Guerre au Soudan : les FSR accusés de massacres alors que l’armée progresse à Khartoum
Trois jours de massacres et un bilan de plusieurs centaines de morts au Soudan imputé aux Forces de soutien rapides (FSR). Au moins 200 personnes ont péri en trois jours lors d'attaques des paramilitaires des contre deux villages au sud de Khartoum, a indiqué, mardi 18 février, un groupe d'avocats prodémocratie dénonçant des "exécutions, enlèvements, disparitions forcées et pillages" contre des civils non armés.
Des faits corroborés par le ministère des Affaires étrangères soudanais qui de son côté dénombre "433 morts, dont des bébés".
Ces attaques contre les villages d'Al-Kadaris et d'Al-Khelwat, dans l'État du Nil Blanc, ont eu lieu du 15 au 17 février à quelque 90 km au sud de la capitale.
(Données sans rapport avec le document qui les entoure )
Lemma rehash_idle h st : lowWaterMark h <= count h <= highWaterMark h -> _uhash_rehash h st = Some (h, st).
Proof. intros Hc. unfold _uhash_rehash. destruct (Z.ltb_spec (highWaterMark h) (count h)); [lia|]. destruct (Z.ltb_spec (count h) (lowWaterMark h)); [lia|done]. Qed.

(** C30: A resize does not churn: when the count has just passed the high water mark, or has just
    fallen below the low one in a table that can shrink, a rehash moves to another length with
    the same pairs, where the count is between the marks, so that a second rehash does nothing;
    for every length with an array of at most [INT32_MAX] bytes and every resize policy. *)
Theorem rehash_does_not_churn h :
  ~ refused -> wf h -> sized h -> count h <= MAX_COUNT -> just_crossed h ->
  exists h', _uhash_rehash h U_ZERO_ERROR = Some (h', U_ZERO_ERROR) /\ wf h' /\ pairs h' ≡ₚ pairs h /\ primeIndex h' <> primeIndex h /\
    lowWaterMark h' <= count h' <= highWaterMark h' /\ _uhash_rehash h' U_ZERO_ERROR = Some (h', U_ZERO_ERROR).
Proof.
  intros Hnr Hwf Hsd Hmax Hc. destruct (rehash_settles h Hnr Hwf Hsd Hmax Hc) as (h' & Hr & Hwf' & Hp & Hpi & Hin).
  exists h'. split_and!; auto; try lia. by apply rehash_idle.
Qed.

(** ** Getting *)

Lemma get_result h k :
  wf h -> exists v, uhash_get h k = Some v /\ (maps h k v \/ v = emptytok /\ forall v', ~ maps h k v').
Proof.
  intros Hwf. destruct (find_slot_spec h Hwf k) as (cells & i & e & Ec & Hfs & He & _ & Hres). unfold uhash_get. rewrite Hfs, Ec. cbn [mbind option_bind].
  rewrite He. cbn [mbind option_bind]. eexists. split; [done|]. destruct Hres as [[Hl Hcmp]|(_ & (_ & _ & Ev) & _ & Hnew)].
  - left. exists (key e). split; [|done]. rewrite (pairs_cells h cells Ec). apply table_entries_elem. exists e. split_and!; auto. by eapply zget_elem.
  - right. split; [done|]. by eapply absent_not_mapped.
Qed.

(** ** Opening *)

(** A new table. *)
Record opened (hf : hashFn) (cf : compareFn) (vc : option compareFn) h : Prop := {
  op_wf : wf h;
  op_sized : sized h;
  op_fixed : ~ fixed h;
  op_empty : pairs h = [];
  op_count : count h = 0;
  op_hasher : keyHasher h = hf;
  op_comparator : keyComparator h = cf;
  op_value : valueComparator h = vc;
  op_deleters : keyDeleter h = false /\ valueDeleter h = false;
  op_logs : deletedKeys h = [] /\ deletedValues h = []
}.

Lemma init_result hf cf vc index :
  hash_ok hf cf -> 0 <= index <= 22 ->
  (exists h, _uhash_init hf cf vc index U_ZERO_ERROR = Some (Some h, U_ZERO_ERROR) /\ opened hf cf vc h) \/
  _uhash_init hf cf vc index U_ZERO_ERROR = Some (None, U_MEMORY_ALLOCATION_ERROR) /\ refused.
Proof.
  intros Hok Hi. destruct (zget_is_Some PRIMES index) as (n & En); [change (zlen PRIMES) with 28; lia|].
  pose proof (sizes_index n index En ltac:(lia)) as Hn. pose proof (sizes_range n Hn) as [H13 Hbytes]. unfold _uhash_init, _uhash_allocate.
  change (U_FAILURE U_ZERO_ERROR) with false. cbv iota. rewrite En. cbn [mbind option_bind].
  destruct (uprv_malloc _ _ _) as [cells|] eqn:Em; cbn [mbind option_bind].
  - left. eexists. split; [done|]. split; try done.
    + eexists. split; [done|]. by apply fresh_wf.
    + split; try done. by exists U_GROW.
    + unfold pairs. cbn [elements default set_marks set_count set_cells]. apply entries_fresh.
  - right. split; [done|]. eapply malloc_refused; [|exact Em]. unfold sizeof_UHashElement, INT32_MAX in *. lia.
Qed.

Lemma create_result hf cf vc index :
  hash_ok hf cf -> 0 <= index <= 22 ->
  (exists h, _uhash_create hf cf vc index U_ZERO_ERROR = Some (Some h, U_ZERO_ERROR) /\ opened hf cf vc h) \/
  _uhash_create hf cf vc index U_ZERO_ERROR = Some (None, U_MEMORY_ALLOCATION_ERROR) /\ refused.
Proof.
  intros Hok Hi. unfold _uhash_create. change (U_FAILURE U_ZERO_ERROR) with false. cbv iota. destruct (alloc_ok sizeof_UHashtable) eqn:Ea.
  - destruct (init_result hf cf vc index Hok Hi) as [(h & -> & Hop)|[-> Hr]]; cbn [mbind option_bind]; [left|right; by split].
    eexists. split; [done|]. destruct Hop as [(cells & Ec & Hwa) [] ? ? ? ? ? ? ? ?]. split; try done. exists cells. split; [done|]. destruct Hwa. by split.
  - right. split; [done|]. exists sizeof_UHashtable. split; [unfold sizeof_UHashtable, INT32_MAX; lia|done].
Qed.

(** [uhash_openSize] takes the smallest length that is at least the size. *)
Lemma size_index_spec n i size :
  0 <= i <= 27 -> 27 - i < Z.of_nat n -> size <= 67108859 -> i <= 22 -> exists j, size_index n i size = Some j /\ i <= j <= 22.
Proof.
  revert i. induction n as [|n IH]; intros i Hi Hn Hs H22; [lia|]. cbn [size_index]. unfold PRIMES_LENGTH.
  destruct (Z.ltb_spec i (28 - 1)); [|exists i; split; [done|lia]].
  destruct (zget_is_Some PRIMES i) as (p & Ep); [change (zlen PRIMES) with 28; lia|]. rewrite Ep. cbn [mbind option_bind].
  destruct (Z.ltb_spec p size); [|exists i; split; [done|lia]]. destruct (decide (i = 22)) as [->|].
  - change (zget PRIMES 22) with (Some 67108859) in Ep. injection Ep as <-. lia.
  - destruct (IH (i + 1)) as (j & -> & Hj); [lia..|]. exists j. split; [done|lia].
Qed.

(** ** Setters *)

(** Deleters are set on an empty table. *)
Lemma set_deleters_wf h kd vd :
  wf h -> pairs h = [] -> wf (set_functions h (keyHasher h) (keyComparator h) (valueComparator h) kd vd).
Proof.
  intros (cells & Ec & Hwa) Hp. exists cells. split; [done|]. destruct Hwa. split; auto. intros e Hin Hl. exfalso.
  rewrite (pairs_cells h cells Ec) in Hp. assert ((key e, value e) ∈ entries cells) as Hm by (apply table_entries_elem; eauto). rewrite Hp in Hm. by apply not_elem_of_nil in Hm.
Qed.

Lemma set_policy_result h policy :
  wf h -> sized h -> count h <= MAX_COUNT -> policy <> U_FIXED -> ~ fixed h ->
  exists h', uhash_setResizePolicy h policy = Some h' /\ wf h' /\ same_functions h h' /\ ~ fixed h' /\ pairs h' ≡ₚ pairs h /\
    deletedKeys h' = deletedKeys h /\ deletedValues h' = deletedValues h /\ (sized h' /\ (loaded h -> loaded h') \/ refused).
Proof.
  intros (cells & Ec & Hwa) Hsd Hmax Hpol Hnf. unfold uhash_setResizePolicy. set (h1 := set_marks _).
  assert (Ec1 : elements h1 = Some cells) by (by destruct policy). assert (Hw1 : wf_array h1 cells) by (destruct Hwa; destruct policy; by split).
  assert (Hsd1 : sized h1) by (destruct Hsd; destruct policy; (split; [done..|]); (by exists U_GROW) || (by exists U_GROW_AND_SHRINK) || done).
  assert (Hnf1 : ~ fixed h1) by (by destruct policy).
  assert (Hhi : highWaterMark h1 = highWaterMark h /\ count h1 = count h).
  { destruct Hsd as [_ -> _ (p & Hp)]. assert (Hr : highWaterRatio h = Float 1 1) by (destruct p; [by injection Hp as _ <-..|]; destruct Hnf; unfold fixed; by injection Hp as _ <-).
    rewrite Hr. by destruct policy. }
  destruct (rehash_spec h1 cells U_ZERO_ERROR Ec1 Hw1 eq_refl) as (h2 & st & c2 & -> & Ec2 & Hw2 & Hk2 & Hp2 & Hor).
  { intros index Ht. eapply target_room; eauto. lia. }
  cbn [mbind option_bind]. exists h2. split; [done|]. split; [by exists c2|].
  split; [eapply same_functions_trans, kept_functions, Hk2; by destruct policy|]. pose proof Hk2 as (_ & _ & _ & _ & _ & Hr2 & _ & Hdk & Hdv).
  split; [unfold fixed; by rewrite Hr2|]. split; [by rewrite (pairs_cells h cells Ec), (pairs_cells h2 c2 Ec2)|].
  split; [rewrite Hdk; by destruct policy|]. split; [rewrite Hdv; by destruct policy|].
  destruct Hor as [[_ Hmv]|(_ & ? & _)]; [left|by right]. specialize (Hmv Hsd1). split; [apply Hmv|]. intros [?|Hl]; [done|]. right.
  pose proof (wa_size _ _ Hw1) as Hn. pose proof (wf_room h1 (ex_intro _ cells (conj Ec1 Hw1))).
  destruct (Z.lt_ge_cases (highWaterMark h1) (count h1)).
  - destruct (moved_up h1 h2 Hn Hsd1) as [_ Hin]; auto; lia.
  - destruct (moved_down h1 h2 Hn Hsd1) as [? _]; auto; lia.
Qed.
Des milliers d'habitants ont pris la fuite, ont raconté des témoins, alors que l'ONU affirme avoir reçu des "rapports terrifiants" faisant état de plusieurs dizaines de viols.
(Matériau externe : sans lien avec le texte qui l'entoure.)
Lemma entries_distinct cf (cells : list (UHashElement A)) :
  (forall i j e e', zget cells i = Some e -> zget cells j = Some e' -> live_e e = true -> live_e e' = true -> compare_of cf (key e) (key e') = true -> i = j) ->
  distinct cf (entries cells).
Proof.
  unfold distinct. induction cells as [|e cells IH]; intros Hd; [constructor|]. rewrite entries_cons.
  assert (Hshift : forall (i : nat) x, cells !! i = Some x -> zget (e :: cells) (Z.of_nat (S i)) = Some x) by (intros i x Hi; by apply zget_of_nat).
  assert (Htail : ForallOrdPairs (fun p q => compare_of cf p.1 q.1 = false) (entries cells)).
  { apply IH. intros i j x y [Hi Ei]%zget_Some_lookup [Hj Ej]%zget_Some_lookup Hx Hy Hc. pose proof (Hd _ _ _ _ (Hshift _ _ Ei) (Hshift _ _ Ej) Hx Hy Hc). lia. }
  unfold entry. destruct (live_e e) eqn:Hl; [|done]. cbn [app]. constructor; [|done]. apply Forall_forall. intros [k v] Hin.
  apply table_entries_elem in Hin as (x & (i & Hi)%list_elem_of_lookup & Hx & <- & <-). cbn. destruct (compare_of cf (key e) (key x)) eqn:Ec; [|done].
  pose proof (Hd 0 (Z.of_nat (S i)) e x (zget_of_nat (e :: cells) 0%nat e eq_refl) (Hshift _ _ Hi) Hl Hx Ec). lia.
Qed.

Lemma wf_distinct h : wf h -> distinct (keyComparator h) (pairs h).
Proof. intros (cells & Ec & Hwa). rewrite (pairs_cells h cells Ec). apply entries_distinct, Hwa. Qed.

Lemma wf_hash_ok h : wf h -> hash_ok (keyHasher h) (keyComparator h).
Proof. intros (cells & _ & Hwa). apply Hwa. Qed.

Lemma wf_count h : wf h -> count h = zlen (pairs h).
Proof. intros (cells & Ec & Hwa). by rewrite (pairs_cells h cells Ec), (wa_count _ _ Hwa), <- entries_zlen. Qed.

(** ** The abstract machine *)

Section Machine.
Context (cf : compareFn) (vd : bool).

Definition a_get m k : tok A := match List.find (fun kv => compare_of cf k kv.1) m with Some (_, v) => v | None => emptytok end.
Definition a_remove m k : list (tok A * tok A) := List.filter (fun kv => negb (compare_of cf k kv.1)) m.
Definition a_put m k v : list (tok A * tok A) := (k, v) :: a_remove m k.

Inductive op :=
  | Put (k : tok A) (v : option A) | Puti (k : tok A) (v : Z) | Remove (k : tok A) | Get (k : tok A)
  | Count | RemoveAll | SetPolicy (policy : UHashResizePolicy).

(** The value that is replaced or removed is returned, unless it is deleted. *)
Definition returned m k : tok A := if vd then emptytok else a_get m k.

(** Storing a null or a 0 is removing, as uhash.h says. *)
Definition a_step m (o : op) : tok A * UErrorCode * list (tok A * tok A) :=
  match o with
  | Put k None => (returned m k, U_ZERO_ERROR, a_remove m k)
  | Put k (Some v) => (returned m k, U_ZERO_ERROR, a_put m k (Ptr (Some v)))
  | Puti k v => (returned m k, U_ZERO_ERROR, if v =? 0 then a_remove m k else a_put m k (Int v))
  | Remove k => (returned m k, U_ZERO_ERROR, a_remove m k)
  | Get k => (a_get m k, U_ZERO_ERROR, m)
  | Count => (Int (zlen m), U_ZERO_ERROR, m)
  | RemoveAll => (emptytok, U_ZERO_ERROR, [])
  | SetPolicy _ => (emptytok, U_ZERO_ERROR, m)
  end.

Fixpoint a_run m (os : list op) : list (tok A * UErrorCode) * list (tok A * tok A) :=
  match os with
  | [] => ([], m)
  | o :: os => let '(r, m) := a_step m o in let '(rs, m) := a_run m os in (r :: rs, m)
  end.

(** The operations of the table. *)
Definition c_step h (o : op) : option (tok A * UErrorCode * t A) :=
  match o with
  | Put k v => '(r, h, st) ← uhash_put h k v U_ZERO_ERROR; Some (r, st, h)
  | Puti k v => '(r, h, st) ← uhash_puti h k v U_ZERO_ERROR; Some (r, st, h)
  | Remove k => '(r, h) ← uhash_remove h k; Some (r, U_ZERO_ERROR, h)
  | Get k => r ← uhash_get h k; Some (r, U_ZERO_ERROR, h)
  | Count => Some (Int (uhash_count h), U_ZERO_ERROR, h)
  | RemoveAll => h ← uhash_removeAll h; Some (emptytok, U_ZERO_ERROR, h)
  | SetPolicy policy => h ← uhash_setResizePolicy h policy; Some (emptytok, U_ZERO_ERROR, h)
  end.

Fixpoint c_run h (os : list op) : option (list (tok A * UErrorCode) * t A) :=
  match os with
  | [] => Some ([], h)
  | o :: os => '(r, h) ← c_step h o; '(rs, h) ← c_run h os; Some (r :: rs, h)
  end.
Intensification des combats dans la capitale
Depuis deux ans, le pays est plongé dans une guerre fratricide opposant l'armée régulière du général Abdel Fattah al-Burhan et les Forces de soutien rapide du général Mohamed Hamdane Daglo, dit Hemedti. Un conflit qualifié par l'ONG International Rescue Committee de"plus grande crise humanitaire jamais enregistrée", qui a fait des dizaines de milliers de morts et déplacé plus de 12 millions de personnes, selon l'ONU.
L'État du Nil blanc, où ont eu lieu ces nouveaux massacres, s'étend de la zone au sud de Khartoum jusqu'à la frontière avec le Soudan du Sud. L'armée soudanaise contrôle le sud, notamment Rabak, la capitale de l'État, ainsi que deux grandes villes et une base militaire stratégique.
Les FSR, de leur côté, tiennent le nord, limitrophe de la capitale soudanaise, une région où se trouvent notamment les villages récemment attaqués.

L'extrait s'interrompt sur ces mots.